Contestualmente vennero svolte attività tecniche di intercettazione sia ambientale che telefoniche ed escussi i numerosissimi soggetti che nel corso del tempo avevano avuto contatti con la coppia. Essi confermarono l'insano rapporto, basato su violenze, vessazioni ed un totale isolamento della donna, sfociato poi nell'efferato omicidio.

Dalle dichiarazioni di alcuni testi emerse inoltre che subito dopo la "scomparsa" di Margherita, Piumelli aveva messo in atto una vera e propria attività di depistaggio, riferendo a tutti che la sua compagna era rientrata improvvisamente in Polonia, fornendo anche talune motivazioni, successivamente smentite, per rendere più credibile l'improvvisa scomparsa.

Iniziò a consolidarsi un pieno quadro probatorio a carico di Piumelli. Questi infatti aveva in più circostanze riferito a tutti i suoi amici e conoscenti che la povera Margherita era tornata in Polonia, accompagnata da lui stesso alla fermata del pullman per il rientro a casa.

Gli immediati approfondimenti eseguiti avevano sconfessato quanto asserito dall'omicida e ripetuto a più riprese ai suoi conoscenti, atteso che in detto periodo la vittima era già deceduta; contestualmente, gli stessi amici di Margherita avevano fornito agli inquirenti le diverse versioni fornite dal Piumelli sulla partenza della donna.

In tale contesto, emersero altresì delle importantissime intercettazioni ambientali dalle quali si riuscì a dimostrare che l'indagato in compagnia di un suo amico aveva bruciato gli abiti della povera Margherita, nel vano tentativo di sottrarre utili elementi probatori a suo carico.
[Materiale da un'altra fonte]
(** C33.  The decoder and the table agree: on a value of type
    [config_ty], the fail-fast sequence of reads [load] returns a
    configuration exactly when the value is [refined], that is when the
    eight fields of [nonempty_fields] are non-empty strings, every link
    has exactly one of [doc], [page], [blog] set and a non-empty label,
    every user a non-empty image and info link, both colours are
    non-empty and no script URL is empty. *)
Theorem load_accepts_refined (v : value) :
  typecheck config_ty v = true ->
  (exists c, load v = Ok c) <-> refined v = true.
Proof. intros H. by rewrite <- is_Ok_true, load_accepts. Qed.

Lemma load_accepts_refined_witness :
  (exists c, load (exported 2018) = Ok c) <-> refined (exported 2018) = true.
Proof. apply (load_accepts_refined (exported 2018)). reflexivity. Defined.

(** C34.  Each of the fields [title], [url], [baseUrl], [projectName],
    [headerIcon], [footerIcon], [favicon], [repoUrl] is checked, in any
    object: if [load] accepts an object, the field is a non-empty
    string in it; with the property removed from the object, [load]
    fails naming the field as [Missing]; and with the property set to
    anything that is not a non-empty string, [load] fails naming the
    field, with a reason that is true of the value (absent, empty, not
    a string). *)
Theorem load_rejects_missing_required (k : string)
    (ps : list (string * value)) (c : SiteConfiguration) :
  k ∈ nonempty_fields -> load (VObj ps) = Ok c ->
  filled (obj_get k ps) = true /\
  load (VObj (obj_delete k ps))
    = Err {| err_path := [Key k]; err_reason := Missing |} /\
  forall x, filled x = false ->
    exists r, reason_holds r x = true /\
      load (VObj (obj_set k x ps)) = Err {| err_path := [Key k]; err_reason := r |}.
Proof.
  intros Hk Hload. split; [by eapply load_Ok_filled|]. split.
  - eapply load_field_replaced; [done..| |].
    + intros k' Hne. by apply obj_get_delete_ne.
    + by rewrite obj_get_delete_eq.
  - intros x Hx.
    destruct (as_nonempty_refuses [Key k] x Hx) as (r & He & Hr).
    exists r. split; [done|]. eapply load_field_replaced; [done..| |].
    + intros k' Hne. by apply obj_get_set_ne.
    + by rewrite obj_get_set_eq.
Qed.

Lemma load_rejects_missing_required_witness :
  filled (obj_get "title" (exported_props 2018)) = true /\
  load (VObj (obj_delete "title" (exported_props 2018)))
    = Err {| err_path := [Key "title"]; err_reason := Missing |} /\
  forall x, filled x = false ->
    exists r, reason_holds r x = true /\
      load (VObj (obj_set "title" x (exported_props 2018)))
      = Err {| err_path := [Key "title"]; err_reason := r |}.
Proof.
  apply (load_rejects_missing_required "title" (exported_props 2018)
           {| cfg_title := "Aktoro Lang";
              cfg_tagline := "An Expressive Language for the Golang Ecosystem";
              cfg_url := "https://aktoro-lang.github.io";
              cfg_baseUrl := "/test-site/";
              cfg_projectName := "aktoro-lang";
              cfg_headerLinks :=
                [ {| link_target := Doc "quickstart"; link_label := "Getting Started" |};
                  {| link_target := Doc "overview"; link_label := "Docs" |};
                  {| link_target := Page "help"; link_label := "Help" |};
                  {| link_target := Blog; link_label := "Blog" |} ];
              cfg_users :=
                [ {| user_caption := "User1";
                     user_image := "/test-site/img/docusaurus.svg";
                     user_infoLink := "https://www.facebook.com";
                     user_pinned := true |} ];
              cfg_headerIcon := "img/logo-plain.svg";
              cfg_footerIcon := "img/logo.png";
              cfg_favicon := "img/logo.png";
              cfg_colors :=
                {| color_primary := "#0287ee"; color_secondary := "#02eede" |};
              cfg_copyright := copyright_text 2018;
              cfg_highlight_theme := "default";
              cfg_scripts := ["https://buttons.github.io/buttons.js"];
              cfg_repoUrl := "https://github.com/facebook/test-site" |});
    [by left|reflexivity].
Defined.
In ultimo, determinanti furono le dichiarazioni rese dall'ultima compagna dell'uomo, anch'essa vittima di maltrattamenti, alla quale, ponendo in atto talune ulteriori vessazioni e con il chiaro intento di intimorirla, il Piumelli esternò la minaccia di farle fare la stessa fine di "Margherita".

Gli elementi così acquisiti dal gruppo investigativo della Polizia di Stato hanno consentito alla Procura della Repubblica di richiedere ed ottenere dal giudice per le indagini preliminari l'odierna misura cautelare.